When supercomputers meet the Semantic Web
Jack Park forwarded the link to this post.
It has descriptions like:
Everything about the hardware is optimised to churn through large quantities of data, very quickly, with vital statistics that soon become silly. A single processor “can sustain 128 simultaneous threads and is connected with up to 8 GB of memory.” The Cray XMT comes with at least 16 of those processors, and can scale to over 8,000 of them in order to handle over 1 million simultaneous threads with 64 TB of shared system memory. Should you want to, you could easily hold the entire Linked Data Cloud in main memory for rapid analysis without the usual performance bottleneck introduced by swapping data on and off disks.
Now, that’s computing!
Do note of the emphasis on graph processing.
I think Semantic Web and topic map fans would do well to pay attention to the big data movement mentioned in this article.

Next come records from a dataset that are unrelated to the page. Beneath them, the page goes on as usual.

(** * The risk-list reconciliation worker (user-risk-demo.js), embedded in Rocq

    The worker pulls per-user risk levels from the risk-scoring API, stores
    the expected membership of three Gateway lists in a key-value store and
    patches the remote lists until they match.  This file embeds the
    transport ([makeApiRequest]), the two paginated fetchers, the snapshot
    writer, the reconciler ([syncGatewayListFromKV]), the full-replace
    path ([updateGatewayList]) and the consistency check
    ([handleReconciliation]) as state-passing functions over an explicit
    world, and proves the properties the specification states about them.
    It also embeds the entry point ([handleRequest]) with the validation of
    the configuration and the routes it serves, and states further
    properties that the code shows.

    Conventions.  Every asynchronous function of the source is a
    computation [M Pl A]: it takes the world and returns an outcome (a
    returned value, a thrown error, or exhaustion of the loop fuel of the
    model) with the new world.  The world holds the state of the platform
    the worker talks to (the HTTP endpoints, the timer and the clock), the
    key-value namespace USER_RISK_KV and a log of the effects performed, in
    order.  [console.log] calls are not modelled.

    Assumptions of the model.  Request bodies, response bodies and the
    values of the namespace are kept as the structured values that
    [JSON.stringify] writes and [JSON.parse] reads back, so a stored
    snapshot always parses.  The operations of the namespace themselves do
    not fail and entries do not expire during a run.  The messages carried
    by thrown errors stand for the messages of the engine.  What an
    endpoint answers is left to the platform: any answer, any failure and
    any change of the remote state are possible unless a statement says
    otherwise. *)

From stdpp Require Import gmap strings list fin_maps pretty.

(** ** JavaScript values *)

(** Truthiness of a string: only the empty string is falsy. *)
Definition truthy (s : string) : bool := bool_decide (s ≠ ""%string).

(** Truthiness of a value that is either [null]/[undefined] or a string. *)
Definition truthy_opt (o : option string) : bool :=
  match o with Some s => truthy s | None => false end.

(** A JavaScript [Set] of strings: its elements in insertion order, without
    duplicates.  [newSet l] is [new Set(l)], [Set_has] is [has], the size
    is the length and spreading the set gives the list itself. *)
Definition Set_has (s : list string) (x : string) : bool := bool_decide (x ∈ s).

Definition Set_add (s : list string) (x : string) : list string :=
  if Set_has s x then s else s ++ [x].

Definition newSet (l : list string) : list string := foldl Set_add [] l.

(** [setsEqual(setA, setB)]: equal sizes, and every item of [setA] is in
    [setB]. *)
Definition setsEqual (setA setB : list string) : bool :=
  if negb (length setA =? length setB) then false
  else forallb (λ item, Set_has setB item) setA.

(** ** Data model *)

(** A record of the risk-scoring summary.  Only [email] and
    [max_risk_level] are read by the reconciliation. *)
Record riskUser := RiskUser {
  email : string;
  max_risk_level : string;
  event_count : nat;
  last_event : string
}.

(** An item of a Gateway list. *)
Record listItem := ListItem {
  value : string;
  description : option string
}.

Imagine a topic map whose topics emerge in interaction with subject matter experts querying the data as opposed to being statically authored.
Same for associations between subjects and even their association types.
Still topic maps, just a different way to think about authoring them.
I don’t have a Cray XMT but it should be possible to practice emergent topic map authoring on a smaller device.
I rather like that, emergent topic map authoring, ETMA.
Let me push that around a bit and I will post further notes about it.